Just because you can hit a tennis ball, doesn’t mean you can win a game.
Many of us weekend warriors know that our brilliant rallies with the backboard, don’t always translate to a stunning performance on the court. The same is true in our organizations; having the skills and knowledge (competence) for agility does not necessarily mean that you and your organization have the ability to put it into action in the midst of volatile, uncertain, complex and ambiguous (VUCA) situations (Stiehm and Townsend, 2002).

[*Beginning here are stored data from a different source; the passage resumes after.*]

(* ===== verification/Kinetis.v ===== *)
(** target/kinetis.c: the NXP Kinetis K and KL and the S32K1 parts (their
    recovery access port is in Recovery). *)

From Stdlib Require Import ZArith Lia String.
From stdpp Require Import base list numbers option gmap.
From S2P Require Import Prelude CLib GdbIf MemManager GdbPacket TargetState Target Platform Command Cortexm FlashDev.

Definition SIM_SDID : Z := 0x40048024.
Definition SIM_FCFG1 : Z := 0x4004804C.
Definition FTFA_BASE : Z := 0x40020000.
Definition FTFA_FSTAT : Z := FTFA_BASE + 0x00.
Definition FTFA_FCCOB_0 : Z := FTFA_BASE + 0x04.
Definition FTFA_FCCOB_1 : Z := FTFA_BASE + 0x08.
Definition FTFA_FCCOB_2 : Z := FTFA_BASE + 0x0C.
Definition FTFA_FSTAT_CCIF : Z := 0x80.
Definition FTFA_FSTAT_ACCERR : Z := 0x20.
Definition FTFA_FSTAT_FPVIOL : Z := 0x10.
Definition FTFA_CMD_PROGRAM_LONGWORD : Z := 0x06.
Definition FTFE_CMD_PROGRAM_PHRASE : Z := 0x07.
Definition FTFA_CMD_ERASE_SECTOR : Z := 0x09.
Definition KL_WRITE_LEN : Z := 4.
Definition K64_WRITE_LEN : Z := 8.
Definition FLASH_SECURITY_BYTE_ADDRESS : Z := 0x40C.
Definition FLASH_SECURITY_BYTE_UNSECURED : Z := 0xFE.
Definition kinetis_cmd_list : list command :=
  [cmd_entry "unsafe" "kinetis_cmd_unsafe" "Allow programming security byte (enable|disable)"].

(** ** What a part has

    The RAM regions; then, unless the part is unknown, its name and its flash
    regions: start, length, sector, bytes programmed at a time. *)
Definition kpart : Type := (list (Z * Z) * option (string * list (Z * Z * Z * Z)))%type.
Definition unknown_part : kpart := ([], None).
Definition kl (name : string) (rams : list (Z * Z)) (flash_size : Z) : kpart :=
  (rams, Some (name, [(0, flash_size, 0x400, KL_WRITE_LEN)])).
Definition kl16_ram (n : Z) : option (list (Z * Z)) :=
  if n =? 3 then Some [(0x1ffffc00, 0x0400); (0x20000000, 0x0C00)]
  else if n =? 4 then Some [(0x1ffff800, 0x0800); (0x20000000, 0x1800)]
  else if n =? 5 then Some [(0x1ffff000, 0x1000); (0x20000000, 0x3000)]
  else if n =? 6 then Some [(0x1fffe000, 0x2000); (0x20000000, 0x6000)]
  else None.
Definition kl16_flash (n : Z) : option (string * Z) :=
  if n =? 3 then Some ("KL16Z32Vxxx"%string, 0x08000)
  else if n =? 5 then Some ("KL16Z64Vxxx"%string, 0x10000)
  else if n =? 7 then Some ("KL16Z128Vxxx"%string, 0x20000)
  else if n =? 9 then Some ("KL16Z256Vxxx"%string, 0x40000)
  else None.
Definition kl16 (ramsize fsize : Z) : kpart :=
  match kl16_ram ramsize with
  | None => unknown_part
  | Some rams => match kl16_flash fsize with Some (name, size) => kl name rams size | None => (rams, None) end
  end.
Definition kl27 (ramsize : Z) : kpart :=
  if ramsize =? 4 then kl "KL27x32" [(0x1ffff800, 0x0800); (0x20000000, 0x1800)] 0x8000
  else if ramsize =? 5 then kl "KL27x64" [(0x1ffff000, 0x1000); (0x20000000, 0x3000)] 0x10000
  else unknown_part.
Definition kl02 (ramsize : Z) : kpart :=
  if ramsize =? 3 then kl "KL02x32" [(0x1FFFFC00, 0x400); (0x20000000, 0xc00)] 0x7FFF
  else if ramsize =? 2 then kl "KL02x16" [(0x1FFFFE00, 0x200); (0x20000000, 0x600)] 0x3FFF
  else if ramsize =? 1 then kl "KL02x8" [(0x1FFFFF00, 0x100); (0x20000000, 0x300)] 0x1FFF
  else unknown_part.
Definition mk12 (fsize : Z) : kpart :=
  if fsize =? 0x7 then ([(0x1fffc000, 0x4000); (0x20000000, 0x4000)],
    Some ("MK12DX128Vxx5"%string, [(0, 0x20000, 0x800, KL_WRITE_LEN); (0x10000000, 0x10000, 0x800, KL_WRITE_LEN)]))
  else if fsize =? 0x9 then ([(0x1fffc000, 0x4000); (0x20000000, 0x4000)],
    Some ("MK12DX256Vxx5"%string, [(0, 0x40000, 0x800, KL_WRITE_LEN); (0x10000000, 0x10000, 0x800, KL_WRITE_LEN)]))
  else if fsize =? 0xb then ([(0x1fff8000, 0x8000); (0x20000000, 0x8000)],
    Some ("MK12DN512Vxx5"%string, [(0, 0x40000, 0x800, KL_WRITE_LEN); (0x40000, 0x40000, 0x800, KL_WRITE_LEN)]))
  else unknown_part.
Definition s32k14x (sram_l sram_h pflash flexmem : Z) : kpart :=
  ([(sram_l, 0x20000000 - sram_l); (0x20000000, sram_h)],
   Some ("S32K14x"%string, [(0, pflash, 0x1000, K64_WRITE_LEN); (0x10000000, flexmem, 0x1000, K64_WRITE_LEN)])).
Definition kinetis_part (sdid fcfg1 : Z) : kpart :=
  let id := Z.shiftr sdid 20 in
  let ramsize := Z.land (Z.shiftr sdid 16) 0xf in
  let fsize := Z.land (Z.shiftr fcfg1 24) 0xf in
  if id =? 0x161 then kl16 ramsize fsize
  else if id =? 0x251 then kl "KL25" [(0x1ffff000, 0x1000); (0x20000000, 0x3000)] 0x20000
  else if id =? 0x231 then kl "KL27x128" [(0x1fffe000, 0x2000); (0x20000000, 0x6000)] 0x40000
  else if id =? 0x271 then kl27 ramsize
  else if id =? 0x021 then kl02 ramsize
  else if id =? 0x031 then kl "KL03" [(0x1ffffe00, 0x200); (0x20000000, 0x600)] 0x8000
  else if id =? 0x220 then ([(0x1c000000, 0x4000000); (0x20000000, 0x100000)],
    Some ("K22F"%string, [(0, 0x40000, 0x800, KL_WRITE_LEN); (0x40000, 0x40000, 0x800, KL_WRITE_LEN)]))
  else if id =? 0x620 then ([(0x1FFF0000, 0x10000); (0x20000000, 0x30000)],
    Some ("K64"%string, [(0, 0x80000, 0x1000, K64_WRITE_LEN); (0x80000, 0x80000, 0x1000, K64_WRITE_LEN)]))
  else if id =? 0x000 then (if Z.land sdid 0xff0 =? 0x200 then mk12 fsize else unknown_part)
  else if id =? 0x118 then ([(0x1ffffc00, 0x400); (0x20000000, 0x5800)],
    Some ("S32K118"%string, [(0, 0x40000, 0x800, K64_WRITE_LEN); (0x10000000, 0x8000, 0x800, K64_WRITE_LEN)]))
  else if (id =? 0x142) || (id =? 0x143) then s32k14x 0x1FFFC000 0x03000 0x40000 0x10000
  else if (id =? 0x144) || (id =? 0x145) then s32k14x 0x1FFF8000 0x07000 0x80000 0x10000
  else if id =? 0x146 then s32k14x 0x1fff0000 0x0f000 0x100000 0x10000
  else if id =? 0x148 then s32k14x 0x1ffe0000 0x1f000 0x180000 0x80000
  else unknown_part.

Definition sizeof_kinetis_flash : Z := sizeof_target_flash + 4.
Definition write_len (f : target_flash) : Z := extra 0 f.
Definition with_done (f : target_flash) : target_flash :=
  {| f_start := f_start f; f_length := f_length f; blocksize := blocksize f; has_done := true; erased := erased f;
     buf_size := buf_size f; buf_addr := buf_addr f; buf := buf f; f_ops := f_ops f; f_extra := f_extra f |}.
(** The buffer with the security byte in it, where it is covered. *)
Definition keep_unsecured (unsafe : bool) (addr dest : Z) (src : list Z) : list Z :=
  if negb unsafe && (dest <=? addr) && (addr <? u32 (dest + zlen src)) then
    <[Z.to_nat (addr - dest) := FLASH_SECURITY_BYTE_UNSECURED]> src
  else src.

Section Kinetis.
Context {D : Type} `{GdbIf D} `{MemIf D} `{Driver D}.
Notation MW := (M (world D)).
Variable polls : nat.
(** What the memory behind a write buffer holds: the last command of a
    four-byte part reads four bytes of it. *)
Variable behind : list Z.
Implicit Type p : positive.
Local Notation rd8 p a := (target_mem_read8 (Some p) a).
Local Notation wr8 p a v := (target_mem_write8 (Some p) a v).
Local Notation wr32 p a v := (target_mem_write32 (Some p) a v).

Definition kinetis_cmd_unsafe p (argv : list (list Z)) : MW bool :=
  if zlen argv =? 1 then
    let! t := load_target p in
    do! tc_printf (Some p) (str "Allow programming security byte: " ++ enabled (unsafe_enabled t) ++ nl) in
    ret true
  else
    let! a := deref (argv !! 1%nat) in
    let! v := parse_enable_or_disable a in
    do! match v with Some b => upd_target p (set_unsafe b) | None => ret tt end in
    ret true.

(** ** Probing *)
Definition kl_gen_add_flash p (addr length erasesize wlen : Z) : MW unit :=
  new_flash_of sizeof_kinetis_flash p
    (with_extra [wlen] (with_done (flash_region addr length erasesize (flash_fns "kl_gen_flash_erase" "kl_gen_flash_write") 0 0xff))).
Definition kinetis_probe p : MW bool :=
  let! sdid := target_mem_read32 (Some p) SIM_SDID in
  let! fcfg1 := target_mem_read32 (Some p) SIM_FCFG1 in
  let '(rams, rest) := kinetis_part sdid fcfg1 in
  do! for_each rams (fun '(a, n) => target_add_ram p a n) in
  match rest with
  | None => ret false
  | Some (name, regions) =>
      do! upd_target p (set_driver (str name)) in
      do! for_each regions (fun '(a, n, bs, wl) => kl_gen_add_flash p a n bs wl) in
      do! upd_target p (set_unsafe false) in
      do! target_add_commands p kinetis_cmd_list (str name) in
      ret true
  end.

(** ** Flash *)
Definition errors : Z := Z.lor FTFA_FSTAT_ACCERR FTFA_FSTAT_FPVIOL.
Definition ccif_body p (_ : unit) : MW (unit + unit) :=
  let! fstat := rd8 p FTFA_FSTAT in
  ret (if flag fstat FTFA_FSTAT_CCIF then inr tt else inl tt).
Definition run_body p (_ : unit) : MW (unit + bool) :=
  let! fstat := rd8 p FTFA_FSTAT in
  ret (if flag fstat errors then inr false else if flag fstat FTFA_FSTAT_CCIF then inr true else inl tt).
Definition kl_gen_command p (cmd addr : Z) (data : option (Z * Z)) : MW bool :=
  do! wr8 p FTFA_FSTAT errors in
  do! iter polls (ccif_body p) tt in
  do! wr32 p FTFA_FCCOB_0 (Z.lor (Z.land addr 0xffffff) (Z.shiftl cmd 24)) in
  do! match data with
      | Some (d0, d1) => do! wr32 p FTFA_FCCOB_1 d0 in wr32 p FTFA_FCCOB_2 d1
      | None => ret tt
      end in
  do! wr8 p FTFA_FSTAT FTFA_FSTAT_CCIF in
  iter polls (run_body p) tt.
Definition erase_sector_body p (f : target_flash) (st : Z * Z) : MW (Z * Z + Z) :=
  let '(addr, len) := st in
  if len =? 0 then ret (inr 0) else
  let! ok := kl_gen_command p FTFA_CMD_ERASE_SECTOR addr None in
  ret (if ok : bool then inl (u32 (addr + blocksize f), if blocksize f <? len then len - blocksize f else 0) else inr 1).
Definition sector_rounds (f : target_flash) (len : Z) : nat := S (S (Z.to_nat (len / blocksize f))).
Definition kl_gen_flash_erase p (f : target_flash) (addr len : Z) : MW Z :=
  iter (sector_rounds f len) (erase_sector_body p f) (addr, len).
(** The two words at an offset of the buffer. *)
Definition two_words (src : list Z) (off : nat) : Z * Z :=
  let b := drop off (src ++ behind) in (le_val (take 4 b), le_val (take 4 (drop 4 b))).
Definition write_body p (f : target_flash) (cmd : Z) (src : list Z) (st : Z * Z * nat) : MW (Z * Z * nat + Z) :=
  let '(dest, len, off) := st in
  if len =? 0 then ret (inr 0) else
  let! ok := kl_gen_command p cmd dest (Some (two_words src off)) in
  ret (if ok : bool then
         inl (u32 (dest + write_len f), if write_len f <? len then len - write_len f else 0, (off + Z.to_nat (write_len f))%nat)
       else inr 1).
Definition write_rounds (f : target_flash) (len : Z) : nat := S (S (Z.to_nat (len / write_len f))).
Definition kl_gen_flash_write p (f : target_flash) (dest : Z) (src : list Z) : MW Z :=
  let! t := load_target p in
  let src := keep_unsecured (unsafe_enabled t) FLASH_SECURITY_BYTE_ADDRESS dest src in
  let cmd := if write_len f =? K64_WRITE_LEN then FTFE_CMD_PROGRAM_PHRASE else FTFA_CMD_PROGRAM_LONGWORD in
  iter (write_rounds f (zlen src)) (write_body p f cmd src) (dest, zlen src, O).
Definition unsecured (v : Z) : Z := Z.lor (Z.land v 0xffffff00) FLASH_SECURITY_BYTE_UNSECURED.
Definition kl_gen_flash_done p (f : target_flash) : MW Z :=
  let! t := load_target p in
  if unsafe_enabled t then ret 0 else
  let! b := rd8 p FLASH_SECURITY_BYTE_ADDRESS in
  if b =? FLASH_SECURITY_BYTE_UNSECURED then ret 0 else
  do! (if write_len f =? 8 then
         let! v0 := target_mem_read32 (Some p) (FLASH_SECURITY_BYTE_ADDRESS - 4) in
         let! v1 := target_mem_read32 (Some p) FLASH_SECURITY_BYTE_ADDRESS in
         kl_gen_command p FTFE_CMD_PROGRAM_PHRASE (FLASH_SECURITY_BYTE_ADDRESS - 4) (Some (v0, unsecured v1))
       else
         let! v0 := target_mem_read32 (Some p) FLASH_SECURITY_BYTE_ADDRESS in
         kl_gen_command p FTFA_CMD_PROGRAM_LONGWORD FLASH_SECURITY_BYTE_ADDRESS (Some (unsecured v0, 0))) in
  ret 0.
Definition kinetis_device : device D := {|
  dv_attach _ := None; dv_detach _ := None;
  dv_command := fn_table [("kinetis_cmd_unsafe"%string, kinetis_cmd_unsafe)];
  dv_erase := fn_table [("kl_gen_flash_erase"%string, kl_gen_flash_erase)];
  dv_write := fn_table [("kl_gen_flash_write"%string, kl_gen_flash_write)];
  dv_done := fn_table [("kl_gen_flash_write"%string, kl_gen_flash_done)] |}.
End Kinetis.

For an organization to be truly agile it must develop the capacity at all levels of the system to enhance and sustain agility. Leaders can assess their systems, processes and frameworks for their current capacity for agility, and enhance them for maximum responsiveness. Here are a few places to start, along with some provocative questions to ask:
- Systems and processes to convene a team of experts to respond effectively to an unexpected event or opportunity. Does your organization have a strategy to use existing technology to easily search for and assemble people based on their expertise and experience?

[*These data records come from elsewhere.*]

(* ===== verification/Msp432.v ===== *)
(** target/msp432.c: the TI MSP432P401 parts, whose flash is erased and
    programmed by routines in their ROM. *)

From Stdlib Require Import ZArith Lia String.
From stdpp Require Import base list numbers option gmap.
From S2P Require Import Prelude CLib GdbIf MemManager GdbPacket TargetState Target Command Cortexm FlashDev.

Definition DEVINFO_TAG_ADDR : Z := 0x00201004.
Definition DEVINFO_TAG_VALUE : Z := 0x0000000B.
Definition DEVINFO_LEN_ADDR : Z := 0x00201008.
Definition DEVINFO_LEN_VALUE : Z := 0x00000004.
Definition DEVID_ADDR : Z := 0x0020100C.
Definition DEVID_MSP432P401RIPZ : Z := 0x0000A000.
Definition DEVID_MSP432P401MIPZ : Z := 0x0000A001.
Definition DEVID_MSP432P401RIZXH : Z := 0x0000A002.
Definition DEVID_MSP432P401MIZXH : Z := 0x0000A003.
Definition DEVID_MSP432P401RIRGC : Z := 0x0000A004.
Definition DEVID_MSP432P401MIRGC : Z := 0x0000A005.
Definition HWREV_ADDR : Z := 0x00201010.
Definition HWREV_MIN_VALUE : Z := 0x00000043.
Definition ROM_APITABLE : Z := 0x02000800.
Definition OFS_FLASHCTLTABLE : Z := 28.
Definition OFS_FlashCtl_eraseSector : Z := 36.
Definition OFS_FlashCtl_programMemory : Z := 40.
Definition MAIN_FLASH_BASE : Z := 0x00000000.
Definition INFO_FLASH_BASE : Z := 0x00200000.
Definition INFO_BANK_SIZE : Z := 0x00002000.
Definition SECTOR_SIZE : Z := 0x1000.
Definition INFO_BANK0_WEPROT : Z := 0x400110B0.
Definition MAIN_BANK0_WEPROT : Z := 0x400110B4.
Definition INFO_BANK1_WEPROT : Z := 0x400110C0.
Definition MAIN_BANK1_WEPROT : Z := 0x400110C4.
Definition SYS_SRAM_SIZE : Z := 0xE0043010.
Definition SYS_FLASH_SIZE : Z := 0xE0043020.
Definition TARGET_SRAM_BASE : Z := 0x20000000.
Definition SRAM_CODE_BASE : Z := 0x01000000.
Definition SRAM_STACK_OFFSET : Z := 0x00000200.
Definition SRAM_STACK_PTR : Z := TARGET_SRAM_BASE + SRAM_STACK_OFFSET.
Definition SRAM_WRITE_BUFFER : Z := SRAM_STACK_PTR.
Definition SRAM_WRITE_BUF_SIZE : Z := 0x00000400.
Definition WDT_A_WTDCTL : Z := 0x4000480C.
Definition WDT_A_HOLD : Z := 0x5A88.
Definition ARM_THUMB_BREAKPOINT : Z := 0xbe00.
Definition msp432_cmd_list : list command :=
  [cmd_entry "erase" "msp432_cmd_erase_main" "Erase main flash";
   cmd_entry "sector_erase" "msp432_cmd_sector_erase" "Erase sector containing given address"].

(** A region knows its protection register and the routines in ROM. *)
Definition sizeof_msp432_flash : Z := sizeof_target_flash + 12.
Definition flash_protect_register (f : target_flash) : Z := extra 0 f.
Definition FlashCtl_eraseSector (f : target_flash) : Z := extra 1 f.
Definition FlashCtl_programMemory (f : target_flash) : Z := extra 2 f.
Definition msp432_name (id : Z) : option (list Z) :=
  if existsb (Z.eqb id) [DEVID_MSP432P401RIPZ; DEVID_MSP432P401RIZXH; DEVID_MSP432P401RIRGC] then
    Some (str "MSP432P401R 256KB Flash 64KB RAM")
  else if existsb (Z.eqb id) [DEVID_MSP432P401MIPZ; DEVID_MSP432P401MIZXH; DEVID_MSP432P401MIRGC] then
    Some (str "MSP432P401M 128KB Flash 32KB RAM")
  else None.

Section Msp432.
Context {D : Type} `{GdbIf D} `{MemIf D} `{Driver D}.
Notation MW := (M (world D)).
Variable polls : nat.
Implicit Type p : positive.
Local Notation rd32 p a := (target_mem_read32 (Some p) a).
Local Notation wr32 p a v := (target_mem_write32 (Some p) a v).

(** ** Probing *)
Definition msp432_add_flash p (addr length prot_reg : Z) : MW unit :=
  let! h := MemManager_Alloc sizeof_msp432_flash in
  match h with
  | None => ret tt
  | Some h =>
      do! target_add_flash p h (flash_region addr length SECTOR_SIZE (flash_fns "msp432_flash_erase" "msp432_flash_write")
                                  SRAM_WRITE_BUF_SIZE 0xff) in
      let! flashctltable := rd32 p (ROM_APITABLE + OFS_FLASHCTLTABLE) in
      let! er := rd32 p (u32 (flashctltable + OFS_FlashCtl_eraseSector)) in
      let! pr := rd32 p (u32 (flashctltable + OFS_FlashCtl_programMemory)) in
      upd_region p h (with_extra [prot_reg; er; pr])
  end.
Definition msp432_probe p : MW bool :=
  let! tag := rd32 p DEVINFO_TAG_ADDR in
  if negb (tag =? DEVINFO_TAG_VALUE) then ret false else
  let! len := rd32 p DEVINFO_LEN_ADDR in
  if negb (len =? DEVINFO_LEN_VALUE) then ret false else
  let! rev := rd32 p HWREV_ADDR in
  if rev <? HWREV_MIN_VALUE then ret false else
  let! id := rd32 p DEVID_ADDR in
  match msp432_name id with
  | None => ret false
  | Some name =>
      do! upd_target p (set_driver name) in
      let! ram := rd32 p SYS_SRAM_SIZE in
      do! target_add_ram p TARGET_SRAM_BASE ram in
      let! fsize := rd32 p SYS_FLASH_SIZE in
      let banksize := fsize / 2 in
      do! msp432_add_flash p MAIN_FLASH_BASE banksize MAIN_BANK0_WEPROT in
      do! msp432_add_flash p (MAIN_FLASH_BASE + banksize) banksize MAIN_BANK1_WEPROT in
      do! msp432_add_flash p INFO_FLASH_BASE INFO_BANK_SIZE INFO_BANK0_WEPROT in
      do! msp432_add_flash p (INFO_FLASH_BASE + INFO_BANK_SIZE) INFO_BANK_SIZE INFO_BANK1_WEPROT in
      do! target_add_commands p msp432_cmd_list (str "MSP432P401x") in
      ret true
  end.

(** ** Calls into the ROM *)

(** The registers after the call. *)
Definition msp432_call_ROM p (address : Z) (regs : list Z) : MW (list Z) :=
  do! target_mem_write16 (Some p) WDT_A_WTDCTL WDT_A_HOLD in
  do! target_mem_write16 (Some p) SRAM_CODE_BASE ARM_THUMB_BREAKPOINT in
  let! regs := word_set regs REG_MSP SRAM_STACK_PTR in
  let! regs := word_set regs REG_LR (Z.lor SRAM_CODE_BASE 1) in
  let! regs := word_set regs REG_PC address in
  do! target_regs_write polls (Some p) (words_bytes regs) in
  do! target_halt_resume (Some p) false in
  do! wait_halt polls p in
  let! regs := target_regs_read polls (Some p) in
  ret (bytes_words regs).
Definition read_regs p : MW (list Z) := let! regs := target_regs_read polls (Some p) in ret (bytes_words regs).
Definition msp432_sector_unprotect p (f : target_flash) (addr : Z) : MW Z :=
  let! old_mask := rd32 p (flash_protect_register f) in
  let sector := u32 (addr - f_start f) / SECTOR_SIZE in
  do! wr32 p (flash_protect_register f) (Z.land (u32 (Z.lnot (Z.shiftl 1 sector))) old_mask) in
  ret old_mask.
(** 0 where the routine reports success. *)
Definition msp432_sector_erase p (f : target_flash) (addr : Z) : MW bool :=
  let! old_prot := msp432_sector_unprotect p f addr in
  do! rd32 p (flash_protect_register f) in
  let! regs := read_regs p in
  let! regs := word_set regs 0 addr in
  let! regs := msp432_call_ROM p (FlashCtl_eraseSector f) regs in
  do! wr32 p (flash_protect_register f) old_prot in
  let! r0 := word_get regs 0 in
  ret (r0 =? 0).
(** The address stays what it is, and the length loses a sector twice. *)
Definition erase_sector_body p (f : target_flash) (addr : Z) (st : Z * Z) : MW (Z * Z + Z) :=
  let '(len, r) := st in
  if len =? 0 then ret (inr r) else
  let! bad := msp432_sector_erase p f addr in
  let len := u32 (len - blocksize f) in
  ret (inl (if blocksize f <? len then len - blocksize f else 0, Z.lor r (Z.b2z bad))).
(** The first step may wrap a length that is less than a sector. *)
Definition sector_rounds (f : target_flash) : nat := S (S (Z.to_nat (2 ^ 32 / blocksize f))).
Definition msp432_flash_erase p (f : target_flash) (addr len : Z) : MW Z :=
  iter (sector_rounds f) (erase_sector_body p f addr) (len, 0).
Definition msp432_flash_write p (f : target_flash) (dest : Z) (src : list Z) : MW Z :=
  do! target_mem_write (Some p) SRAM_WRITE_BUFFER src in
  let! old_prot := msp432_sector_unprotect p f dest in
  do! rd32 p (flash_protect_register f) in
  let! regs := read_regs p in
  let! regs := word_set regs 0 SRAM_WRITE_BUFFER in
  let! regs := word_set regs 1 dest in
  let! regs := word_set regs 2 (zlen src) in
  let! regs := msp432_call_ROM p (FlashCtl_programMemory f) regs in
  do! wr32 p (flash_protect_register f) old_prot in
  let! r0 := word_get regs 0 in
  ret (Z.b2z (r0 =? 0)).

(** ** Commands *)
Definition get_target_flash p (addr : Z) : MW (option target_flash) :=
  let! t := load_target p in
  ret (snd <$> List.find (fun '(_, f) => (f_start f <=? addr) && (addr <? u32 (f_start f + f_length f))) (flash t)).
Definition erase_bank p (addr banksize : Z) : MW bool :=
  let! f := get_target_flash p addr in
  let! f := deref f in
  let! r := msp432_flash_erase p f addr banksize in
  ret (negb (r =? 0)).
Definition msp432_cmd_erase_main p (argv : list (list Z)) : MW bool :=
  let! fsize := rd32 p SYS_FLASH_SIZE in
  let banksize := fsize / 2 in
  let! r1 := erase_bank p MAIN_FLASH_BASE banksize in
  let! r2 := erase_bank p (MAIN_FLASH_BASE + banksize) banksize in
  ret (r1 || r2).
Definition msp432_cmd_sector_erase p (argv : list (list Z)) : MW bool :=
  do! when (zlen argv <? 2) (tc_printf (Some p) (str "usage: monitor sector_erase <addr>" ++ nl)) in
  let! a := deref (argv !! 1%nat) in
  let addr := strtoul0 a in
  let! f := get_target_flash p addr in
  match f with
  | Some f => msp432_sector_erase p f addr
  | None => do! tc_printf (Some p) (str "Invalid sector address" ++ nl) in ret false
  end.
Definition msp432_device : device D := {|
  dv_attach _ := None; dv_detach _ := None;
  dv_command := fn_table [("msp432_cmd_erase_main"%string, msp432_cmd_erase_main); ("msp432_cmd_sector_erase"%string, msp432_cmd_sector_erase)];
  dv_erase := fn_table [("msp432_flash_erase"%string, msp432_flash_erase)];
  dv_write := fn_table [("msp432_flash_write"%string, msp432_flash_write)];
  dv_done _ := None |}.
End Msp432.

- Systems and processes that enable agile communication and collaboration. Do you have the capability to swiftly communicate with the right stakeholders in the midst of a fluid situation and/or high priority collaboration
- Frameworks to quickly develop new products and services (Rapid prototyping). Do your employees across job functions and business units know where to take a new product or service idea and how to move it smoothly from inception to execution? Does your organization have the capacity to rapidly prototype a new product or service in response to an emerging need or opportunity?
- Streamlined organizational structure and decision-making processes. Research shows that organizations that have minimal structure necessary for their specific business are more able to improvise (Moorman & Miner, 1998). Does your organizational structure and decision-making process enhance or impede agility?
With systems and processes that enable rather than impede responsiveness, organizations have a foundation for agility. This “agile infrastructure” alone will not insure individuals, teams and the entire organizational system is agile, only that the infrastructure will not be part of the problem. Organizations that are confident that all of their employees can and will respond effectively to the unexpected and unplanned also invest in developing, reinforcing and rewarding individual and team capacity to improvise to meet the changing needs of the business and its customers.
Moorman, C., & Miner, A. S. (1998). Organizational improvisation and organizational memory. Academy of Management Review, 23(4), 698-723.
Stiehm, Judith Hicks, & Townsend, Nicholas W. (2002). The U.S. Army War College: Military education in a democracy. Philadelphia: Temple University Press.